MATERIAL SHOWN =>
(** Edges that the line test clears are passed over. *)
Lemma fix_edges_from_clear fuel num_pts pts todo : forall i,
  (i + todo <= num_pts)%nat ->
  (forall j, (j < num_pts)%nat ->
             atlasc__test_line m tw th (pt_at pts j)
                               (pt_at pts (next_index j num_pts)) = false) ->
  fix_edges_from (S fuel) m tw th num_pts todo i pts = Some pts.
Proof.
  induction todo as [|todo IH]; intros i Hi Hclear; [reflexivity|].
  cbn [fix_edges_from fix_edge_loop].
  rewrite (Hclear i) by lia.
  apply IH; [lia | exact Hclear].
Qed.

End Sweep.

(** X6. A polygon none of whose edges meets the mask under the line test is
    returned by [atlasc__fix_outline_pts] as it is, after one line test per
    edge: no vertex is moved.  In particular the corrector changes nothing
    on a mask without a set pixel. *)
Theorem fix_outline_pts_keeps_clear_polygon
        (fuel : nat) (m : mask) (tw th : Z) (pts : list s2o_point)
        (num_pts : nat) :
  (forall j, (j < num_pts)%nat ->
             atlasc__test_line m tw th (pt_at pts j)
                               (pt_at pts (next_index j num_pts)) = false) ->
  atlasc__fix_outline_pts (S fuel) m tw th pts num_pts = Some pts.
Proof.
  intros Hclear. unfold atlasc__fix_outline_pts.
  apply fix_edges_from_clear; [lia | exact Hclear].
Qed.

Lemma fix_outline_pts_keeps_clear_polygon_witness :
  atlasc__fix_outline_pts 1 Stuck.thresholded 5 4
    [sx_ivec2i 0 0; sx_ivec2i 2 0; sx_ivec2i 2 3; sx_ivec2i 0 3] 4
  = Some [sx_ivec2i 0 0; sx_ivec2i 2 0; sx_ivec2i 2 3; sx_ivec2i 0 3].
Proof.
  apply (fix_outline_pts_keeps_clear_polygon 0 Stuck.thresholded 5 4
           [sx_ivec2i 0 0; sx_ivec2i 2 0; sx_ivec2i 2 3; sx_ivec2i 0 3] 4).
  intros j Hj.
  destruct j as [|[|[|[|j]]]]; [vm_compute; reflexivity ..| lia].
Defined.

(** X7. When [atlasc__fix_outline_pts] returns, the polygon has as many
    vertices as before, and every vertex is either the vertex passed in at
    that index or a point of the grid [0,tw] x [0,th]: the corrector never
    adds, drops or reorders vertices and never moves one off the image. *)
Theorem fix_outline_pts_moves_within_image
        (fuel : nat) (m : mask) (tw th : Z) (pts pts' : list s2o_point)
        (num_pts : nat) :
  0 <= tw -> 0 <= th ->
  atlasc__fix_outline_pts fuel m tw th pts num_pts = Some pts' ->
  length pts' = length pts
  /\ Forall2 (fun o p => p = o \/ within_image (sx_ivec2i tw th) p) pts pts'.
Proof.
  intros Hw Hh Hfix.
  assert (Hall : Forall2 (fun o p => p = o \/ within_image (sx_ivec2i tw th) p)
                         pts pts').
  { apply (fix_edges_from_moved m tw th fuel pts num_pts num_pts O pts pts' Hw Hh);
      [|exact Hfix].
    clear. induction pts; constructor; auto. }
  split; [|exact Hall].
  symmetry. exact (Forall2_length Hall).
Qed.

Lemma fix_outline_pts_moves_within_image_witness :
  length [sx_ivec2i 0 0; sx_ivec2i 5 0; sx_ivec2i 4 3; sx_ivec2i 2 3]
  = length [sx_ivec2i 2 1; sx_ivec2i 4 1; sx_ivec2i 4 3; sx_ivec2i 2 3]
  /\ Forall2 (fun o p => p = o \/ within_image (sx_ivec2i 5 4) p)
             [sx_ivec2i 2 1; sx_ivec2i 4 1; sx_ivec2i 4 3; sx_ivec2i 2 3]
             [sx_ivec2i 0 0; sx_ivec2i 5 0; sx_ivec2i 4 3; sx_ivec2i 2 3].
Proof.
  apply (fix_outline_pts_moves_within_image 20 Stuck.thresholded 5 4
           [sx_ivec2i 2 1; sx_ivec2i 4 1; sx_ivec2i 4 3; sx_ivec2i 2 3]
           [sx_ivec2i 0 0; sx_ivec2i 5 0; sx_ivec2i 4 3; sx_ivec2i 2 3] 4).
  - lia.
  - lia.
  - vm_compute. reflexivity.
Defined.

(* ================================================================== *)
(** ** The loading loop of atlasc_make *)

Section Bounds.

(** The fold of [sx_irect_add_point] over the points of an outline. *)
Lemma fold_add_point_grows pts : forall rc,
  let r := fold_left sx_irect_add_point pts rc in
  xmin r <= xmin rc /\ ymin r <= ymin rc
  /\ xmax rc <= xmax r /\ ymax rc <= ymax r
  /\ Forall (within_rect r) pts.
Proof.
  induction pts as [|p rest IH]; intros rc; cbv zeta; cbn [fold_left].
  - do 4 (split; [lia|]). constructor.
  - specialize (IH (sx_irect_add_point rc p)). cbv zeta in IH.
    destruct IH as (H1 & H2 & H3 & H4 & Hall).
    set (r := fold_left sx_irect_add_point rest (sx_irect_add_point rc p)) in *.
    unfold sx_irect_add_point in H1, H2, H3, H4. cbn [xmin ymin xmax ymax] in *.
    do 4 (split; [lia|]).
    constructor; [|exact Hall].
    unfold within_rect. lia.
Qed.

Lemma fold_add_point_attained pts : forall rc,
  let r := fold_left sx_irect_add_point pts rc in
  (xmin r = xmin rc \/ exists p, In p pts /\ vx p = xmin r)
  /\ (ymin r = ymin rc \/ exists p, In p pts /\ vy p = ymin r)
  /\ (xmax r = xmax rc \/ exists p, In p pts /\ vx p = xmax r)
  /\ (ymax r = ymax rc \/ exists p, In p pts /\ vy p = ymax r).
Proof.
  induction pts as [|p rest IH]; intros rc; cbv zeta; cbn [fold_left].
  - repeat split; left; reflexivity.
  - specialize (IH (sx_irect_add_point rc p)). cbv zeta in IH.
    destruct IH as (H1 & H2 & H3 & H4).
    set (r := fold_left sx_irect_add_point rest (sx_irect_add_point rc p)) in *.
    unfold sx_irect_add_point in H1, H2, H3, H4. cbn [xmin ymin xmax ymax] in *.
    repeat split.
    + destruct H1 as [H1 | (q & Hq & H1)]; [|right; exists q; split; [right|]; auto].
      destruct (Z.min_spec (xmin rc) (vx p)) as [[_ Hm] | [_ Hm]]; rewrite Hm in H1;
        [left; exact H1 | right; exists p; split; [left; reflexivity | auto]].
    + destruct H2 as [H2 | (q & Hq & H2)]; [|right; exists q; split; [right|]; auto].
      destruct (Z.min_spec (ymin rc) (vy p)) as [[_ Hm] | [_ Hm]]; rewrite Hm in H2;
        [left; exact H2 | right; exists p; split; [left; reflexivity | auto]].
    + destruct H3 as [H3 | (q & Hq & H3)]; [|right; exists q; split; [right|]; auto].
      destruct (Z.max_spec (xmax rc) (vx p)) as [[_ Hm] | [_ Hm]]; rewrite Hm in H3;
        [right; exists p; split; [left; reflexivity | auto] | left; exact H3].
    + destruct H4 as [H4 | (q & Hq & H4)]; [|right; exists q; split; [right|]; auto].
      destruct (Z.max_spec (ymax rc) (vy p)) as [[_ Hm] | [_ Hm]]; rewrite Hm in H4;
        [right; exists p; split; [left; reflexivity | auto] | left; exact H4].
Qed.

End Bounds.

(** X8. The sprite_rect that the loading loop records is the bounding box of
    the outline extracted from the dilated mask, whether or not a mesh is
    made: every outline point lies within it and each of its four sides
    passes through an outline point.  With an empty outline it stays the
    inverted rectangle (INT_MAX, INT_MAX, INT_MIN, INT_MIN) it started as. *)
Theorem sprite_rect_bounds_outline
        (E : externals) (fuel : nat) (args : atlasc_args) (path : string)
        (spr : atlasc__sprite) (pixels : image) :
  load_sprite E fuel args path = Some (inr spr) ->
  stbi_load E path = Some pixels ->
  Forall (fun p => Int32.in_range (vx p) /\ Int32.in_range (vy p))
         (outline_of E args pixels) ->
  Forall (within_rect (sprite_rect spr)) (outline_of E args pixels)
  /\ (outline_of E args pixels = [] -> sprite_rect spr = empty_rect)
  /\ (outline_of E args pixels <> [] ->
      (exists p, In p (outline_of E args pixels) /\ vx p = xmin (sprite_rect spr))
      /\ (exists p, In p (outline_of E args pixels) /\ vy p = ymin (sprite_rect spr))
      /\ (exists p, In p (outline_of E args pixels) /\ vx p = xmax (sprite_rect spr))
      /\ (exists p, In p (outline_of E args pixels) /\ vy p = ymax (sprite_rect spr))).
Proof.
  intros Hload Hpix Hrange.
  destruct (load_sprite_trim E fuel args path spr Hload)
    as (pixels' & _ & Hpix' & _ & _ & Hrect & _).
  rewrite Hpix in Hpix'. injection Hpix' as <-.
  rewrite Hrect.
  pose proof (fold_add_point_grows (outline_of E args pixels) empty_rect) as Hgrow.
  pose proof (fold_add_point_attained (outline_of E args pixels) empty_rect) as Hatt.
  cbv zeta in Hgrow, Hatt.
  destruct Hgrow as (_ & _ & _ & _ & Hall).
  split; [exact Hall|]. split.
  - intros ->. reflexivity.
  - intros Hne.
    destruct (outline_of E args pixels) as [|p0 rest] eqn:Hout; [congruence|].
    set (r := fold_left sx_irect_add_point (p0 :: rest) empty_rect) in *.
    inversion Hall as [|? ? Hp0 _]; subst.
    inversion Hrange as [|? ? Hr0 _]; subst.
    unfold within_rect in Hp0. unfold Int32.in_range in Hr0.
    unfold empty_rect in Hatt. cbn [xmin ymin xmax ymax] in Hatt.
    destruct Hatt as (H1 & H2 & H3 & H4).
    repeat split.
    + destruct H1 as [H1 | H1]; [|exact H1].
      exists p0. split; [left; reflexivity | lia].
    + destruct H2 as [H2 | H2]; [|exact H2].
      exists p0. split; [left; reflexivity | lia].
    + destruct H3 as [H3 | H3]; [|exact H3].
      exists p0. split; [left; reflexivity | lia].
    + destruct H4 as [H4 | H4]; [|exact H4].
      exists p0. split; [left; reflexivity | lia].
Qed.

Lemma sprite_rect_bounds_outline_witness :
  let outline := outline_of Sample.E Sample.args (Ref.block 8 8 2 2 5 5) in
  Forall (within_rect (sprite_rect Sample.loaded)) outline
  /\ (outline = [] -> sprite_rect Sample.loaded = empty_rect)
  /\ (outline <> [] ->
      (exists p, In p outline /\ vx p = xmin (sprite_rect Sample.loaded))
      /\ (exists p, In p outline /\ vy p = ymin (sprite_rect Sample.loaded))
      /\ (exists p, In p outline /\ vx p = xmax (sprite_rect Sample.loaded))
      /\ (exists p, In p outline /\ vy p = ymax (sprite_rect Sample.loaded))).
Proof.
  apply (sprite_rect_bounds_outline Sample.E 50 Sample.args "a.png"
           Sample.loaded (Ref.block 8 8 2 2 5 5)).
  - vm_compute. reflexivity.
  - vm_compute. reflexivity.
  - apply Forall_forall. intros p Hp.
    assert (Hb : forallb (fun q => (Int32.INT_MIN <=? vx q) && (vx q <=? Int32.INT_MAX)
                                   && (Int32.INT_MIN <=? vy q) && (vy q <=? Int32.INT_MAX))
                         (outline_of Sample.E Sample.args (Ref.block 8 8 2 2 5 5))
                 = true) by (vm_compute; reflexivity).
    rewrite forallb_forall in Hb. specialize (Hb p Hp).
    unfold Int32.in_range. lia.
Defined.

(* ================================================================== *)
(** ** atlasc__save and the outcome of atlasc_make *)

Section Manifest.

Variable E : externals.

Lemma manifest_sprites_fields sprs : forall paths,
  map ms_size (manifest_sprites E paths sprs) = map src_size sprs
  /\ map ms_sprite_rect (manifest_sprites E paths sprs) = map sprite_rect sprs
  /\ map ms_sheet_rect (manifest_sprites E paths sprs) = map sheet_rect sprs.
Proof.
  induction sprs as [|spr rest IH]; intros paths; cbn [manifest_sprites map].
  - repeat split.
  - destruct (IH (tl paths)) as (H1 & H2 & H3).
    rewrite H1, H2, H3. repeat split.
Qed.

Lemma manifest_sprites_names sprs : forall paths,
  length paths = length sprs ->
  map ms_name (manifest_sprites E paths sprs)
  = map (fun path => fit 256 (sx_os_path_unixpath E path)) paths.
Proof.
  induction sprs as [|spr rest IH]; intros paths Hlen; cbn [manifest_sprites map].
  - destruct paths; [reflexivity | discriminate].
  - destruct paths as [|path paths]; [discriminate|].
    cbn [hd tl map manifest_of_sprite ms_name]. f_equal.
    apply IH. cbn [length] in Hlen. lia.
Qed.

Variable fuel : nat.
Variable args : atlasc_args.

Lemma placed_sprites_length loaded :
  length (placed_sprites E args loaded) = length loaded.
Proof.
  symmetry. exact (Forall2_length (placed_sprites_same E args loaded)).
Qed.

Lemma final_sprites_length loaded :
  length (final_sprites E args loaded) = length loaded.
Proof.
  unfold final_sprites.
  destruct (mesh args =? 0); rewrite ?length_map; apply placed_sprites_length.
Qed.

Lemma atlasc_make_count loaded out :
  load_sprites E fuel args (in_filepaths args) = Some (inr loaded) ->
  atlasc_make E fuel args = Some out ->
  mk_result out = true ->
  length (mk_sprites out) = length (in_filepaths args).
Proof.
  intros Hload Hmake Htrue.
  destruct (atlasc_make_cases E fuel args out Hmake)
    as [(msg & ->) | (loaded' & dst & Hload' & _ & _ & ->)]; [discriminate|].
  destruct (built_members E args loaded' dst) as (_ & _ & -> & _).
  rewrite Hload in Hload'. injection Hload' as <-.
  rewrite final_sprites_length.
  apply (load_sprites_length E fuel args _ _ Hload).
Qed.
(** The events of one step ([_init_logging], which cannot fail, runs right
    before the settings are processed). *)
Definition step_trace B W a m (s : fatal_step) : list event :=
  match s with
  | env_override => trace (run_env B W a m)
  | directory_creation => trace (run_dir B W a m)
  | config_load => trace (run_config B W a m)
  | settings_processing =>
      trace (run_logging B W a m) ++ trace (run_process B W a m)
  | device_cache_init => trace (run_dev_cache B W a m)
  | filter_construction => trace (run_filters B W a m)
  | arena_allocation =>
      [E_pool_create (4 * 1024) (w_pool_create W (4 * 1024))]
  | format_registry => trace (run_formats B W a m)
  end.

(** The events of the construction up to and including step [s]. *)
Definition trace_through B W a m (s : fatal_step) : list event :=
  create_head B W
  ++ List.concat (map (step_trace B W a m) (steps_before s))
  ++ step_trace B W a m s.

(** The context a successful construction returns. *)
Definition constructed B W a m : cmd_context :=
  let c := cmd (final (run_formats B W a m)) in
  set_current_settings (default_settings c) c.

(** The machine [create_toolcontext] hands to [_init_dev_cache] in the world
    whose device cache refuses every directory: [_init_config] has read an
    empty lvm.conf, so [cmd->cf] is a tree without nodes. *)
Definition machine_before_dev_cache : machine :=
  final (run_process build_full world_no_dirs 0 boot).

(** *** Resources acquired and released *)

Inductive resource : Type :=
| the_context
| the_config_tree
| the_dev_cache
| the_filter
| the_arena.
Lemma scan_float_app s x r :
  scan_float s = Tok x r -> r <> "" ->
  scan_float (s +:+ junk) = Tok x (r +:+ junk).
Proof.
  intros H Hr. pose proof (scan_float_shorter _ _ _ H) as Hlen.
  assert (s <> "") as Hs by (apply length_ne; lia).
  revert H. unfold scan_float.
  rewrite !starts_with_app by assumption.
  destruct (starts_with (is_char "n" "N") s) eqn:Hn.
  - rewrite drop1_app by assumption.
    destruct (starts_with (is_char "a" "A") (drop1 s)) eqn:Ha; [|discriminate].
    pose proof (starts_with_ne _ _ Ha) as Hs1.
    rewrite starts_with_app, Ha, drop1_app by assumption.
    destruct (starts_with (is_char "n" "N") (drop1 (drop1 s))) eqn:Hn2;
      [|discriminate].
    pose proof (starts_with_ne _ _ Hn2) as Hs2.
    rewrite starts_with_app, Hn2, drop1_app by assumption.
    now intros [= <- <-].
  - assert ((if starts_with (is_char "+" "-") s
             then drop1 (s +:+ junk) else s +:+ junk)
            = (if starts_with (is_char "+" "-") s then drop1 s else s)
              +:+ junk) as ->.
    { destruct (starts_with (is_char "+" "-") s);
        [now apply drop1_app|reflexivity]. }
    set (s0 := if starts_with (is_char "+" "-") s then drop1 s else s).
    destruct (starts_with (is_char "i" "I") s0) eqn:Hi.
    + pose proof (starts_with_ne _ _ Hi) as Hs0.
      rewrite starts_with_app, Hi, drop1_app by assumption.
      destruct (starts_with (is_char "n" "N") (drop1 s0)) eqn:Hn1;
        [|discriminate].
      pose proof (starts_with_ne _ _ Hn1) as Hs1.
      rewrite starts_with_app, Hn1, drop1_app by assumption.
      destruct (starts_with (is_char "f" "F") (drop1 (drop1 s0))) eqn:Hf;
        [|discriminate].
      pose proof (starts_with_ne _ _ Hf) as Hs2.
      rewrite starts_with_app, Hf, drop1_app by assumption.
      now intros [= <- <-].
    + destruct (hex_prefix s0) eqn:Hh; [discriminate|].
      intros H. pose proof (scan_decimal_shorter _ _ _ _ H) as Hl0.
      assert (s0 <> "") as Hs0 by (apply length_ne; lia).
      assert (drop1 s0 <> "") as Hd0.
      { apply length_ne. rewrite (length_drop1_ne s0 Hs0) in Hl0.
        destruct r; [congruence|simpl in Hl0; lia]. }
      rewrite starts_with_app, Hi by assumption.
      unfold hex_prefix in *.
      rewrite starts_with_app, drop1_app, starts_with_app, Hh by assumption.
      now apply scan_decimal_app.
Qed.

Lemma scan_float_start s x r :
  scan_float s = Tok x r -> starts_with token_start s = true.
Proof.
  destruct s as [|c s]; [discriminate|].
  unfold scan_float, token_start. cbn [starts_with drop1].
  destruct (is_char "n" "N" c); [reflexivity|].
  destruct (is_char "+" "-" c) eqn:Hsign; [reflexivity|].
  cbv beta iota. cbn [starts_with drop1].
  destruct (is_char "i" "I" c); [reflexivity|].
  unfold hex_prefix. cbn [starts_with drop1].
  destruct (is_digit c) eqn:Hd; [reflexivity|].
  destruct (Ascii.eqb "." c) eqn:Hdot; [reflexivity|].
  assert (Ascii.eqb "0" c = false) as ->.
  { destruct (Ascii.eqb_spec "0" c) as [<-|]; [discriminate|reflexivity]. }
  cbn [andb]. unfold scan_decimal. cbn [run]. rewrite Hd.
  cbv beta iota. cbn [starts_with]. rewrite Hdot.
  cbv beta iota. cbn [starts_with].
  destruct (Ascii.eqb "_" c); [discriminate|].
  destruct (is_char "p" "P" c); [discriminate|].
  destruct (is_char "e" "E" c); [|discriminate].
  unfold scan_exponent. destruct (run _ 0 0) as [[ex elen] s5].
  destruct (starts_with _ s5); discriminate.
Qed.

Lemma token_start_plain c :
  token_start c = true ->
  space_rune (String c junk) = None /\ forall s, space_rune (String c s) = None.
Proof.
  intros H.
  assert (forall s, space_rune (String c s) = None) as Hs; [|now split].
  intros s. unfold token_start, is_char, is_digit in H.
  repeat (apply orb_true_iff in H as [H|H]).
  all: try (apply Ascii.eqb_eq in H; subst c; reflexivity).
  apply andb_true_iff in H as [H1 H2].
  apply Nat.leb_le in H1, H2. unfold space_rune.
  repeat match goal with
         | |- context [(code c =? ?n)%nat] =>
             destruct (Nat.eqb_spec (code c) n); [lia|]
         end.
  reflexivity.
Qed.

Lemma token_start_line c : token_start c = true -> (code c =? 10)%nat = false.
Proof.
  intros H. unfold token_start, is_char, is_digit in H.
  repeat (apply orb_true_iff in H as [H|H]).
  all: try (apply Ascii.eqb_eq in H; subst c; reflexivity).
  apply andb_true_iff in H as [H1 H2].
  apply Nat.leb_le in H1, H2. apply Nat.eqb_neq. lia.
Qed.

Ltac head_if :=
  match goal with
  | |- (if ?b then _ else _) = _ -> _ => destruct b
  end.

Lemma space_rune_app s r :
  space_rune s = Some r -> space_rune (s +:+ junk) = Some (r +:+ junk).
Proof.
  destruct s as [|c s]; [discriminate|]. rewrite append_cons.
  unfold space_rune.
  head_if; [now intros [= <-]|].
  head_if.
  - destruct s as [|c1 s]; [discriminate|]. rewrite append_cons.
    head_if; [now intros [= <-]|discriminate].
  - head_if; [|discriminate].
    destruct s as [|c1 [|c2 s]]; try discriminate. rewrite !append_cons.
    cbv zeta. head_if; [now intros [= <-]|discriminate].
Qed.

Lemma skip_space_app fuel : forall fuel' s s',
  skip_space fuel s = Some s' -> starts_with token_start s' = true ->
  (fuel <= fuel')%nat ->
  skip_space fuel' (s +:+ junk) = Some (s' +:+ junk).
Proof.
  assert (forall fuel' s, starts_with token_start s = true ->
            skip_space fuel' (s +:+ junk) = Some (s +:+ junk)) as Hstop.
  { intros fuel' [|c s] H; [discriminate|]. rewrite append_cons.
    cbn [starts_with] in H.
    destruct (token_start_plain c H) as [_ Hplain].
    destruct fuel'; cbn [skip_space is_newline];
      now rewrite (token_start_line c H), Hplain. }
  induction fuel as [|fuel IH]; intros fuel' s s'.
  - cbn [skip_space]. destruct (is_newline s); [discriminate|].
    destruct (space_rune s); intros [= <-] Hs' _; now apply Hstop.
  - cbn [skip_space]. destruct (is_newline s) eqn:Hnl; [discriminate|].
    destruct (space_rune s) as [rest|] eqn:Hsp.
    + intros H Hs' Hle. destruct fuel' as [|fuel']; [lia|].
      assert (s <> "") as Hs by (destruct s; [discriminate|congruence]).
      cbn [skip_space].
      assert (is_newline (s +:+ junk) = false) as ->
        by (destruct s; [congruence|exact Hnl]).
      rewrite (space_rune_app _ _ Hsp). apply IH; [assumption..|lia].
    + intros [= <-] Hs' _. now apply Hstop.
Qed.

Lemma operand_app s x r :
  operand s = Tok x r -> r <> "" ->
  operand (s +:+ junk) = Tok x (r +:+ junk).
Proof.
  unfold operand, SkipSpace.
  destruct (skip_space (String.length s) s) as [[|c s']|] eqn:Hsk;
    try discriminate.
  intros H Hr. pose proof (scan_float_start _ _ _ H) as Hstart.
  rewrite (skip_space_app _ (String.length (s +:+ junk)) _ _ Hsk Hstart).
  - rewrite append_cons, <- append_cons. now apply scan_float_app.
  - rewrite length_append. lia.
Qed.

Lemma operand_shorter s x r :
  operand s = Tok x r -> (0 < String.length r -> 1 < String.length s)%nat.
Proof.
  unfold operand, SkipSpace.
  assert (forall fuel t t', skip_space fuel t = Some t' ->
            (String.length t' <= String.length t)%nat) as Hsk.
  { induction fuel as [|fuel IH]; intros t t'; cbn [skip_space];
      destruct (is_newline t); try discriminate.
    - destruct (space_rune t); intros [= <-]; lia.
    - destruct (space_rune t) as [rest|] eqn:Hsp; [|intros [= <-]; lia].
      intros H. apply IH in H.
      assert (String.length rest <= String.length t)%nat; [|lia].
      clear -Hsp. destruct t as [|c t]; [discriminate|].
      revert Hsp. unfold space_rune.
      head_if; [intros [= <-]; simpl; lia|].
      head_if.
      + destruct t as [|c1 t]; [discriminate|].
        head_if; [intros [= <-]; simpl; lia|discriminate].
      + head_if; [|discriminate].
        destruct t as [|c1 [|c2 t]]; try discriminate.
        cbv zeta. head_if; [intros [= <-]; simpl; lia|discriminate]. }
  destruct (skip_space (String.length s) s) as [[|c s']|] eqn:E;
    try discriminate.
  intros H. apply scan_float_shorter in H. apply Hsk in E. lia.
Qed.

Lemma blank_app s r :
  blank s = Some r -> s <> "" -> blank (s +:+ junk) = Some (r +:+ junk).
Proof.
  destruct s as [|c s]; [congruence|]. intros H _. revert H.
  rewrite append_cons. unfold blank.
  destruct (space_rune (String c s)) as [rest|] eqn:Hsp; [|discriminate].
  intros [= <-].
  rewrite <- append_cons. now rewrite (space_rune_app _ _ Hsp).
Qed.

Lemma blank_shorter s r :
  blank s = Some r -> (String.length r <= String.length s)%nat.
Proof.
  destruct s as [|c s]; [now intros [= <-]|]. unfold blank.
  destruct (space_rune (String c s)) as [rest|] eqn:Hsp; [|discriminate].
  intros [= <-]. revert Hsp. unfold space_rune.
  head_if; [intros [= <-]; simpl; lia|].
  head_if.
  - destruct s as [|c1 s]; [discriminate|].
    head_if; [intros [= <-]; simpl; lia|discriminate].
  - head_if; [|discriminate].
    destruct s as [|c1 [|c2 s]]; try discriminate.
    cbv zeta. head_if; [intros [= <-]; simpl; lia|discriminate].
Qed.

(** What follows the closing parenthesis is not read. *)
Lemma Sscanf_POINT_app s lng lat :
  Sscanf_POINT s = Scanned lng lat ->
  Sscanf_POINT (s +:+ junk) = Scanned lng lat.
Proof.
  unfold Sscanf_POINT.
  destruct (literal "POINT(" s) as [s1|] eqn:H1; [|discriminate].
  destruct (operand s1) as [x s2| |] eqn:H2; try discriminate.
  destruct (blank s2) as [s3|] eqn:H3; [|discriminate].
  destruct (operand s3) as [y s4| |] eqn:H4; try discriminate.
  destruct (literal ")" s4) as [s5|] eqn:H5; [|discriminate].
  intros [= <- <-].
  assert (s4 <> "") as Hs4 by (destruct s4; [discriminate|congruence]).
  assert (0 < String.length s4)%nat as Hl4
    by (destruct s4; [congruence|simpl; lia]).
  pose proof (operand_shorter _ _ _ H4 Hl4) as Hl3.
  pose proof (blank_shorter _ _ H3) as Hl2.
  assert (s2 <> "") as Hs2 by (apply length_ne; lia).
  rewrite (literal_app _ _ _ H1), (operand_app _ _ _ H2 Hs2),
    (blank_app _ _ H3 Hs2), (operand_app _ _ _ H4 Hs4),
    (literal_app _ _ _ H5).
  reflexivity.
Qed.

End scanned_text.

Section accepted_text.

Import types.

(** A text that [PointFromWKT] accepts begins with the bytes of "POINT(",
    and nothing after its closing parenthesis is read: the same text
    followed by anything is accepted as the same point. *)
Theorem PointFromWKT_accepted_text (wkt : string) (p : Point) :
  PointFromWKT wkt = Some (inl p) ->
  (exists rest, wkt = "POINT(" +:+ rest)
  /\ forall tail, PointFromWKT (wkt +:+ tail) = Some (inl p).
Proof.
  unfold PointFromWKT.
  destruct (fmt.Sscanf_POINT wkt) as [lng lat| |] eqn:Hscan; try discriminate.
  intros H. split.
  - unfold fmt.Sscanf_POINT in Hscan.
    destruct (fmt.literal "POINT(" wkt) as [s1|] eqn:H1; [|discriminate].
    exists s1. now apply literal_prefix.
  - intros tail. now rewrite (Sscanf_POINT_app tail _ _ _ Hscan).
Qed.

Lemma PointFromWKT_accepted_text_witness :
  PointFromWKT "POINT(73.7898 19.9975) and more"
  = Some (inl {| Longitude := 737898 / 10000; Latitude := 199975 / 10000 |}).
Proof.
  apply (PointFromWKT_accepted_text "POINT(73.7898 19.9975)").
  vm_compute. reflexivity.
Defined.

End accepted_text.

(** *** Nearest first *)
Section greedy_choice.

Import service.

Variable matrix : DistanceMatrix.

TASK TO CARRY OUT => Above are some records; copy exactly the lines from the one with "as (pixels' &" through the one with "destruct (outline_of E", both included, and no others.

EXERCISE OUTPUT =>
    as (pixels' & _ & Hpix' & _ & _ & Hrect & _).
  rewrite Hpix in Hpix'. injection Hpix' as <-.
  rewrite Hrect.
  pose proof (fold_add_point_grows (outline_of E args pixels) empty_rect) as Hgrow.
  pose proof (fold_add_point_attained (outline_of E args pixels) empty_rect) as Hatt.
  cbv zeta in Hgrow, Hatt.
  destruct Hgrow as (_ & _ & _ & _ & Hall).
  split; [exact Hall|]. split.
  - intros ->. reflexivity.
  - intros Hne.
    destruct (outline_of E args pixels) as [|p0 rest] eqn:Hout; [congruence|].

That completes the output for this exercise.